ICJ: KUHP Baru Tak Sesuai Standar HAM Internasional

Antara lain bertentangan dengan Kovenan Internasional tentang Hak-Hak Sipil dan Politik (ICCPR), Konvensi mengenai Penghapusan Segala Bentuk Diskriminasi terhadap Wanita (CEDAW), dan Konvensi Hak-Hak Anak (CRC).

Ady Thea DA
Bacaan 3 Menit
Menkumham Yasonna H Laoly saat persetujuan RUU KUHP menjadi UU, Selasa (6/12/2022). Foto: RES
Menkumham Yasonna H Laoly saat persetujuan RUU KUHP menjadi UU, Selasa (6/12/2022). Foto: RES

Kitab Undang-Undang Hukum Pidana (KUHP) baru yang belum lama ini disepakati DPR dan pemerintah terus menuai kritik dari berbagai kalangan. Masyarakat sipil yang tergabung dalam International Commisssion of Jurists (ICJ), menyatakan keprihatinan terhadap KUHP baru karena substansinya masih ada yang bertentangan dengan hukum HAM internasional. Misalnya Kovenan Internasional tentang Hak-Hak Sipil dan Politik (ICCPR), Konvensi mengenai Penghapusan Segala Bentuk Diskriminasi terhadap Wanita (CEDAW), dan Konvensi Hak-Hak Anak (CRC).

Penasihat Hukum Associate Internasional ICJ, Daron Tan, mencatat KUHP baru memuat ketentuan yang dapat digunakan secara semena-mena untuk membatasi hak kebebasan berekspresi dan memperoleh informasi.

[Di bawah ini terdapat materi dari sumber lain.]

(** * The ionic transmit/receive engine (drivers/linux/eth/ionic/ionic_txrx.c)

    A shallow embedding of the descriptor-ring, buffer-recycling,
    completion-service, TSO and backpressure code of ionic_txrx.c, with the
    properties of the specification stated and proved over it.

    Conventions.
    - C integers are [Z]; where the source stores into a narrower type the
      wrap-around is written with [u8], [u16], [u32], [u64].
    - Pointers that may be NULL are [option]s.
    - Arrays are lists read with [!!!] and written with [alter]; an index
      outside the array reads the default element and writes nothing (the C
      code has undefined behaviour there).
    - Calls into the kernel are recorded, in program order, in a trace of
      [event]s; what the kernel answers (page allocation, DMA mapping, skb
      allocation, jiffies) is read from scripts carried by the state.
    - Constants, macros and inline helpers that ionic_txrx.c takes from
      ionic_dev.h / ionic_if.h are the fields of the class [ionic_consts]
      or are modelled from the specification, as said at each definition. *)

From Stdlib Require Import ZArith Lia Bool List.
From stdpp Require Import base list.
Import ListNotations.

Open Scope Z_scope.

(** ** Machine integers *)

Definition u8 (x : Z) : Z := x mod 2 ^ 8.
Definition u16 (x : Z) : Z := x mod 2 ^ 16.
Definition u32 (x : Z) : Z := x mod 2 ^ 32.
Definition u64 (x : Z) : Z := x mod 2 ^ 64.


(** The kernel's ALIGN(x, a) for a power of two [a], on u32 operands:
    [(x + (a - 1)) & ~(a - 1)]. *)
Definition ALIGN (x a : Z) : Z :=
  Z.land (u32 (x + (a - 1))) (u32 (Z.lnot (a - 1))).

(** Kernel constants (linux/if_ether.h, linux/if_vlan.h, errno). *)
Definition ETH_HLEN : Z := 14.
Definition VLAN_HLEN : Z := 4.
Definition EIO : Z := 5.
Definition ENOMEM : Z := 12.
Definition EINVAL : Z := 22.

(** ** What ionic_txrx.c takes from headers outside the sources *)

Class ionic_consts := {
  IONIC_PAGE_ORDER : Z;
  IONIC_PAGE_SIZE : Z;
  IONIC_PAGE_SPLIT_SZ : Z;
  IONIC_PAGE_SPLIT_MAX_MTU : Z;
  IONIC_RX_MAX_SG_ELEMS : Z;
  IONIC_RX_MIN_DOORBELL_DEADLINE : Z;
  IONIC_RX_MAX_DOORBELL_DEADLINE : Z;
  IONIC_TXQ_DESC_FLAG_VLAN : Z;
  IONIC_TXQ_DESC_FLAG_ENCAP : Z;
  IONIC_TXQ_DESC_FLAG_TSO_SOT : Z;
  IONIC_TXQ_DESC_FLAG_TSO_EOT : Z;
  IONIC_RXQ_COMP_CSUM_F_TCP_BAD : Z;
  IONIC_RXQ_COMP_CSUM_F_UDP_BAD : Z;
  IONIC_RXQ_COMP_CSUM_F_IP_BAD : Z;
  (** the kernel's error cookie of the DMA API *)
  DMA_MAPPING_ERROR : Z;
  (** color_match(color, done_color) of ionic_dev.h *)
  color_match : Z -> Z -> bool;
  (** dev_page_is_reusable(page) of the kernel, on page handles *)
  dev_page_is_reusable : Z -> bool;
  (** IS_ENABLED(CONFIG_PTP_1588_CLOCK) *)
  CONFIG_PTP_1588_CLOCK : bool;
  (** defined(IONIC_SUPPORTS_BQL) *)
  IONIC_SUPPORTS_BQL : bool;
  (** defined(HAVE_SKB_XMIT_MORE) *)
  HAVE_SKB_XMIT_MORE : bool
}.

(** dma_mapping_error(dev, addr) of linux/dma-mapping.h. *)
Definition dma_mapping_error `{ionic_consts} (a : Z) : bool :=
  a =? DMA_MAPPING_ERROR.

(** ** Data model *)

(** struct page *: a handle. *)
Definition page := Z.

(** struct ionic_buf_info. *)
Record ionic_buf_info := mk_buf_info {
  bi_page : option page;
  bi_dma_addr : Z;
  bi_page_offset : Z;
  bi_len : Z;
  bi_pagecnt_bias : Z
}.

(** One scatter-gather element of a descriptor (addr, len). *)
Record ionic_sg_elem := mk_sg_elem {
  sg_addr : Z;
  sg_len : Z
}.

(** The packet handed to the transmit entry point: the fields of
    struct sk_buff and its shared info that ionic_txrx.c reads. *)
Record sk_buff := mk_skb {
  skb_id : Z;
  skb_len : Z;
  skb_headlen : Z;
  skb_frags : list Z;              (* skb_frag_size of each fragment *)
  skb_gso_size : Z;
  skb_gso_segs : Z;
  skb_is_gso : bool;
  skb_gso_outer_csum : bool;       (* gso_type & (GRE_CSUM | UDP_TUNNEL_CSUM) *)
  skb_vlan_present : bool;
  skb_vlan_tci : Z;
  skb_encapsulation : bool;
  skb_csum_partial : bool;         (* ip_summed == CHECKSUM_PARTIAL *)
  skb_csum_start : Z;
  skb_csum_offset : Z;
  skb_transport_hdr_end : Z;       (* skb_transport_offset + tcp_hdrlen *)
  skb_inner_transport_hdr_end : Z; (* inner transport offset + inner_tcp_hdrlen *)
  skb_hw_tstamp : bool;            (* tx_flags & SKBTX_HW_TSTAMP *)
  skb_queue_mapping : Z
}.

(** The callbacks stored in a ring slot (ionic_desc_cb). *)
Inductive ionic_desc_cb := cb_ionic_rx_clean | cb_ionic_tx_clean.

(** Descriptor opcodes (enum ionic_txq_desc_opcode, ionic_rxq_desc_opcode),
    as far as ionic_txrx.c uses them. *)
Inductive txq_opcode :=
| IONIC_TXQ_DESC_OPCODE_CSUM_NONE
| IONIC_TXQ_DESC_OPCODE_CSUM_PARTIAL
| IONIC_TXQ_DESC_OPCODE_TSO.

Inductive rxq_opcode :=
| IONIC_RXQ_DESC_OPCODE_SIMPLE
| IONIC_RXQ_DESC_OPCODE_SG.

(** Transmit descriptor: the arguments of encode_txq_desc_cmd are kept
    apart (its bit layout lives in ionic_if.h), then the other fields. *)
Record ionic_txq_desc := mk_txq_desc {
  txd_opcode : txq_opcode;
  txd_flags : Z;
  txd_nsge : Z;
  txd_addr : Z;
  txd_len : Z;
  txd_vlan_tci : Z;
  txd_hdr_len : Z;
  txd_mss : Z;
  txd_csum_start : Z;
  txd_csum_offset : Z
}.

Record ionic_rxq_desc := mk_rxq_desc {
  rxd_opcode : rxq_opcode;
  rxd_addr : Z;
  rxd_len : Z
}.

(** desc_info->desc is a union of the descriptor kinds. *)
Inductive hw_desc :=
| desc_zero
| desc_txq (d : ionic_txq_desc)
| desc_rxq (d : ionic_rxq_desc).

(** struct ionic_desc_info: the software side of one ring slot. *)
Record ionic_desc_info := mk_desc_info {
  di_desc : hw_desc;
  di_sg_elems : list ionic_sg_elem;
  di_cb : option ionic_desc_cb;
  di_cb_arg : option sk_buff;
  di_nbufs : Z;
  di_bufs : list ionic_buf_info;
  di_bytes : Z
}.

Definition buf_zero : ionic_buf_info := mk_buf_info None 0 0 0 0.
Definition desc_info_zero : ionic_desc_info :=
  mk_desc_info desc_zero [] None None 0 [] 0.

#[global] Instance ionic_buf_info_inhabited : Inhabited ionic_buf_info :=
  populate buf_zero.
#[global] Instance ionic_sg_elem_inhabited : Inhabited ionic_sg_elem :=
  populate (mk_sg_elem 0 0).
#[global] Instance ionic_desc_info_inhabited : Inhabited ionic_desc_info :=
  populate desc_info_zero.

(** Completion entries, decoded (the fields hold the values that
    le16_to_cpu and friends return). *)
Record ionic_rxq_comp := mk_rxq_comp {
  rxc_status : Z;
  rxc_num_sg_elems : Z;
  rxc_comp_index : Z;
  rxc_len : Z;
  rxc_csum_flags : Z;
  rxc_pkt_type_color : Z
}.

Record ionic_txq_comp := mk_txq_comp {
  txc_status : Z;
  txc_comp_index : Z;
  txc_color : Z
}.

(** struct ionic_cq, as far as the service routines read it. *)
Record ionic_cq := mk_cq {
  cq_done_color : Z
}.

(** struct ionic_cq_info: the completion descriptor and, when the queue
    timestamps, the hardware stamp stored in front of it. *)
Record ionic_cq_info (C : Type) := mk_cq_info {
  cqi_comp : C;
  cqi_hwstamp : Z
}.
Arguments mk_cq_info {C}.
Arguments cqi_comp {C}.
Arguments cqi_hwstamp {C}.

(** ** Statistics counters (struct ionic_tx_stats / ionic_rx_stats, and the
    stop/wake/drop counters of the queue) *)

Inductive counter :=
| rx_pkts | rx_bytes | rx_dropped | rx_alloc_err | rx_dma_map_err
| rx_csum_error | rx_hwstamp_valid | rx_hwstamp_invalid
| tx_pkts | tx_bytes | tx_tso | tx_tso_bytes | tx_clean | tx_linearize
| tx_dma_map_err | tx_hwstamp_valid | tx_hwstamp_invalid
| q_stop | q_wake | q_drop.

#[global] Instance counter_eq_dec : EqDecision counter.
Proof. solve_decision. Defined.

(** ** Calls into the kernel, and two markers of the driver's own *)

Inductive event :=
| ev_dbell_ring (val : Z)
| ev_free_pages (p : page)
| ev_dma_map_page (a len : Z)
| ev_dma_map_single (a len : Z)
| ev_dma_unmap_page (a len : Z)
| ev_dma_unmap_single (a len : Z)
| ev_page_ref_add (p : page) (n : Z)
| ev_page_ref_sub (p : page) (n : Z)
| ev_get_page (p : page)
| ev_napi_gro_receive (len : Z)
| ev_napi_gro_frags (frags : list (page * Z * Z))
| ev_kfree_rx_skb
| ev_dev_kfree_skb (skb : sk_buff)
| ev_dev_consume_skb_any (skb : sk_buff)
| ev_skb_tstamp_tx (skb : sk_buff) (hwstamp : Z)
| ev_skb_tx_timestamp (skb : sk_buff)
| ev_netif_stop_subqueue (qi : Z)
| ev_netif_wake_subqueue (qi : Z)
| ev_netdev_tx_sent_queue (bytes : Z)
| ev_netdev_tx_completed_queue (pkts bytes : Z)
| ev_mod_timer
(** the cleaner [cb] ran on ring slot [i] *)
| ev_clean (cb : ionic_desc_cb) (i : Z)
(** ring slot [i], holding descriptor [d], was posted *)
| ev_q_post (i : Z) (d : hw_desc) (ring_dbell : bool)
            (cb : option ionic_desc_cb) (cb_arg : option sk_buff).

(** ** struct ionic_queue *)

Record ionic_queue := mk_queue {
  q_index : Z;
  q_num_descs : Z;
  q_max_sg_elems : Z;
  q_head_idx : Z;
  q_tail_idx : Z;
  q_info : list ionic_desc_info;
  q_dbval : Z;
  q_dbell_deadline : Z;
  q_dbell_jiffies : Z;
  q_hwstamp : bool;        (* features & IONIC_TXQ_F_HWSTAMP / IONIC_RXQ_F_HWSTAMP *)
  q_stats : list (counter * Z)  (* the counters touched so far; the others are 0 *)
}.

(** ** The kernel and the net device around the queue *)

Record kernel := mk_kernel {
  k_mtu : Z;                          (* netdev->mtu *)
  k_rx_copybreak : Z;                 (* lif->rx_copybreak *)
  k_stopped : list Z;                 (* stopped transmit subqueues *)
  k_jiffies : Z;
  k_xmit_more : bool;                 (* netdev_xmit_more() *)
  k_trace : list event;
  k_alloc_pages : list (option page); (* answers of alloc_pages *)
  k_dma_map : list Z;                 (* answers of dma_map_{page,single}, skb_frag_dma_map *)
  k_alloc_skb : list bool;            (* napi_get_frags / napi_alloc_skb succeed? *)
  k_cow_head : list Z;                (* answers of skb_cow_head *)
  k_linearize : list Z;               (* answers of skb_linearize *)
  k_racing_tail : list Z              (* tail_idx as seen after smp_rmb() *)
}.

Record world := mk_world {
  q : ionic_queue;
  k : kernel
}.

(** *** Field updates *)

Definition set_head_idx (v : Z) (x : ionic_queue) : ionic_queue :=
  mk_queue (q_index x) (q_num_descs x) (q_max_sg_elems x) v (q_tail_idx x)
    (q_info x) (q_dbval x) (q_dbell_deadline x) (q_dbell_jiffies x)
    (q_hwstamp x) (q_stats x).
Definition set_tail_idx (v : Z) (x : ionic_queue) : ionic_queue :=
  mk_queue (q_index x) (q_num_descs x) (q_max_sg_elems x) (q_head_idx x) v
    (q_info x) (q_dbval x) (q_dbell_deadline x) (q_dbell_jiffies x)
    (q_hwstamp x) (q_stats x).
Definition set_info (v : list ionic_desc_info) (x : ionic_queue) : ionic_queue :=
  mk_queue (q_index x) (q_num_descs x) (q_max_sg_elems x) (q_head_idx x)
    (q_tail_idx x) v (q_dbval x) (q_dbell_deadline x) (q_dbell_jiffies x)
    (q_hwstamp x) (q_stats x).
Definition set_dbell_deadline (v : Z) (x : ionic_queue) : ionic_queue :=
  mk_queue (q_index x) (q_num_descs x) (q_max_sg_elems x) (q_head_idx x)
    (q_tail_idx x) (q_info x) (q_dbval x) v (q_dbell_jiffies x)
    (q_hwstamp x) (q_stats x).
Definition set_dbell_jiffies (v : Z) (x : ionic_queue) : ionic_queue :=
  mk_queue (q_index x) (q_num_descs x) (q_max_sg_elems x) (q_head_idx x)
    (q_tail_idx x) (q_info x) (q_dbval x) (q_dbell_deadline x) v
    (q_hwstamp x) (q_stats x).
Definition set_stats (v : list (counter * Z)) (x : ionic_queue) : ionic_queue :=
  mk_queue (q_index x) (q_num_descs x) (q_max_sg_elems x) (q_head_idx x)
    (q_tail_idx x) (q_info x) (q_dbval x) (q_dbell_deadline x)
    (q_dbell_jiffies x) (q_hwstamp x) v.

Definition set_stopped (v : list Z) (x : kernel) : kernel :=
  mk_kernel (k_mtu x) (k_rx_copybreak x) v (k_jiffies x) (k_xmit_more x)
    (k_trace x) (k_alloc_pages x) (k_dma_map x) (k_alloc_skb x)
    (k_cow_head x) (k_linearize x) (k_racing_tail x).
Definition set_trace (v : list event) (x : kernel) : kernel :=
  mk_kernel (k_mtu x) (k_rx_copybreak x) (k_stopped x) (k_jiffies x)
    (k_xmit_more x) v (k_alloc_pages x) (k_dma_map x) (k_alloc_skb x)
    (k_cow_head x) (k_linearize x) (k_racing_tail x).
Definition set_alloc_pages (v : list (option page)) (x : kernel) : kernel :=
  mk_kernel (k_mtu x) (k_rx_copybreak x) (k_stopped x) (k_jiffies x)
    (k_xmit_more x) (k_trace x) v (k_dma_map x) (k_alloc_skb x)
    (k_cow_head x) (k_linearize x) (k_racing_tail x).
Definition set_dma_map (v : list Z) (x : kernel) : kernel :=
  mk_kernel (k_mtu x) (k_rx_copybreak x) (k_stopped x) (k_jiffies x)
    (k_xmit_more x) (k_trace x) (k_alloc_pages x) v (k_alloc_skb x)
    (k_cow_head x) (k_linearize x) (k_racing_tail x).
Definition set_alloc_skb (v : list bool) (x : kernel) : kernel :=
  mk_kernel (k_mtu x) (k_rx_copybreak x) (k_stopped x) (k_jiffies x)
    (k_xmit_more x) (k_trace x) (k_alloc_pages x) (k_dma_map x) v
    (k_cow_head x) (k_linearize x) (k_racing_tail x).
Definition set_cow_head (v : list Z) (x : kernel) : kernel :=
  mk_kernel (k_mtu x) (k_rx_copybreak x) (k_stopped x) (k_jiffies x)
    (k_xmit_more x) (k_trace x) (k_alloc_pages x) (k_dma_map x)
    (k_alloc_skb x) v (k_linearize x) (k_racing_tail x).
Definition set_linearize (v : list Z) (x : kernel) : kernel :=
  mk_kernel (k_mtu x) (k_rx_copybreak x) (k_stopped x) (k_jiffies x)
    (k_xmit_more x) (k_trace x) (k_alloc_pages x) (k_dma_map x)
    (k_alloc_skb x) (k_cow_head x) v (k_racing_tail x).
Definition set_racing_tail (v : list Z) (x : kernel) : kernel :=
  mk_kernel (k_mtu x) (k_rx_copybreak x) (k_stopped x) (k_jiffies x)
    (k_xmit_more x) (k_trace x) (k_alloc_pages x) (k_dma_map x)
    (k_alloc_skb x) (k_cow_head x) (k_linearize x) v.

Seperti Pasal 188 KUHP yang mengkriminalisasi “penyebaran dan perkembangan” ideologi yang bertentangan dengan “Pancasila”. Pelanggaran terhadap ketentuan ini diancam pidana penjara sampai 7 tahun.

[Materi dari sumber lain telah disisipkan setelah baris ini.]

(** X14: the scoring loop accepts a candidate on one of two grounds only: a
    country code other than "it" in any capitalisation, or the country code
    "it" exactly together with a city that fuzzy-matches the parsed city. A
    candidate without country code, or with "IT", is never scored. *)
Theorem scoringLoop_valid_grounds
    (parts : AddressParts.t) (results : list Candidate) (v : Scored) :
  In v (validResults (scoringLoop checkKnownMismatches parts results)) ->
  In (result v) results
  /\ (isForeign (components (result v)) = true
      \/ (Components.country_code (components (result v)) = Some "it"
          /\ fuzzyMatch (geocodedCityOf (components (result v)))
               (AddressParts.city parts) = true)).
Proof.
  intro H. split; [now apply scoringLoop_valid_In in H|].
  apply fold_scoreStep_valid_grounds in H as [[]|H]. exact H.
Qed.

Lemma scoringLoop_valid_grounds_witness :
  In {| result := Sample.parisNoRoad 9; score := 10 |}
     (validResults (scoringLoop checkKnownMismatches (parseAddress ", Paris")
                      [MoreSamples.romaUpperCode 10; Sample.parisNoRoad 9]))
  /\ isForeign (components (Sample.parisNoRoad 9)) = true
  /\ validResults (scoringLoop checkKnownMismatches (parseAddress ", Roma")
                     [MoreSamples.romaUpperCode 10]) = [].
Proof.
  assert (H : In {| result := Sample.parisNoRoad 9; score := 10 |}
                (validResults
                   (scoringLoop checkKnownMismatches (parseAddress ", Paris")
                      [MoreSamples.romaUpperCode 10; Sample.parisNoRoad 9])))
    by (left; reflexivity).
  refine (conj H (conj _ _)); [|reflexivity].
  destruct (proj2 (scoringLoop_valid_grounds _ _ _ H)) as [Hf|[Hc _]].
  - exact Hf.
  - discriminate Hc.
Defined.

(** ** The branches that precede the scoring loop *)

Lemma filter_map_comm {A B : Type} (h : A -> B) (f : B -> bool) (l : list A) :
  filter f (map h l) = map h (filter (fun x => f (h x)) l).
Proof.
  induction l as [|x l IH]; [reflexivity|]. cbn [map filter].
  destruct (f (h x)); cbn [map]; now rewrite IH.
Qed.

Lemma find_map_comm {A B : Type} (h : A -> B) (f : B -> bool) (l : list A) :
  find f (map h l) = option_map h (find (fun x => f (h x)) l).
Proof.
  induction l as [|x l IH]; [reflexivity|]. cbn [map find].
  destruct (f (h x)); [reflexivity | exact IH].
Qed.

Lemma selectionBranches_withConfidence (g : Candidate -> Z)
    (results : list Candidate) (parts : AddressParts.t) :
  selectionBranches (map (withConfidence g) results) parts
  = match selectionBranches results parts with
    | Some (Ret (Some c)) => Some (Ret (Some (withConfidence g c)))
    | other => other
    end.
Proof.
  unfold selectionBranches.
  rewrite (filter_map_comm (withConfidence g) hasRoadOrSquare).
  change (fun x => hasRoadOrSquare (withConfidence g x)) with hasRoadOrSquare.
  rewrite !find_map_comm.
  change (fun x => postcodeAndRoadMatch parts (withConfidence g x))
    with (postcodeAndRoadMatch parts).
  change (fun x => postcodeMatch parts (withConfidence g x))
    with (postcodeMatch parts).
  change (fun x => roadAndCityMatches
                     (stripRoadType (AddressParts.street parts))
                     (AddressParts.city parts) (withConfidence g x))
    with (roadAndCityMatches (stripRoadType (AddressParts.street parts))
            (AddressParts.city parts)).
  change (fun x => roadMatches (stripRoadType (AddressParts.street parts))
                     (withConfidence g x))
    with (roadMatches (stripRoadType (AddressParts.street parts))).
  rewrite (filter_map_comm (withConfidence g)
             (roadMatches (stripRoadType (AddressParts.street parts)))).
  change (fun x => roadMatches (stripRoadType (AddressParts.street parts))
                     (withConfidence g x))
    with (roadMatches (stripRoadType (AddressParts.street parts))).
  destruct (nonEmpty (AddressParts.postcode parts)).
  { destruct (nonEmpty (AddressParts.street parts)).
    - destruct (find (postcodeAndRoadMatch parts) _); [reflexivity|].
      cbn [option_map].
      destruct (find (postcodeMatch parts) _); reflexivity.
    - destruct (find (postcodeMatch parts) _); reflexivity. }
  destruct (nonEmpty (AddressParts.street parts)).
  { destruct (nonEmpty (AddressParts.city parts)).
    - destruct (find (roadAndCityMatches _ _) _); [reflexivity|].
      cbn [option_map]. do 3 f_equal.
      unfold citySuggestion.
      destruct (filter (roadMatches _) (filter hasRoadOrSquare results));
        reflexivity.
    - destruct (find (roadMatches _) _); reflexivity. }
  destruct (filter hasRoadOrSquare results); reflexivity.
Qed.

Keterntuan itu menurut Daron Tan sangat samar dan luas, sehingga melanggar prinsip legalitas yang mengharuskan UU dirancang secara jelas dan tepat agar memungkinkan digunakan untuk mengatur perilaku setiap orang. “ICJ sangat khawatir Pasal 188 digunakan untuk mempidanakan pekerjaan nyata para pembela HAM,” kata Daron Tan saat dikonfirmasi, Kamis (15/12/2022).

Baca Juga:

Begitu juga Pasal 218 KUHP yang mengatur pelarangan pencemaran nama baik Presiden dan Wakil Presiden dengan ancaman pidana sampai 3 tahun dan denda 200 juta. Menurut Daron Tan, hal tersebut akan menekan diskursus dan kritik yang sah, dan secara paten bertentangan dengan afirmasi Komite Hak Asasi Manusia bahwa seluruh pejabat publik “secara hukum dapat menerima kritik dan oposisi politik”.

Daron Tan menyebut lembaganya menekankan di bawah hukum HAM internasional “Pihak-pihak negara harus mempertimbangkan dekriminalisasi pencemaran nama baik,” dan “hukuman penjara bukanlah sanksi yang tepat (untuk pencemaran nama baik).”

“UU KUHP yang baru ini juga mengandung ketentuan problematik terkait dengan penghinaan terhadap pemerintah dan lembaga negara, aksi unjuk rasa dan demonstrasi tanpa pemberitahuan, dan penistaan agama, dimana kesemuanya ini bertentangan dengan kewajiban hak asasi manusia internasional Indonesia,” ujar Daron Tan.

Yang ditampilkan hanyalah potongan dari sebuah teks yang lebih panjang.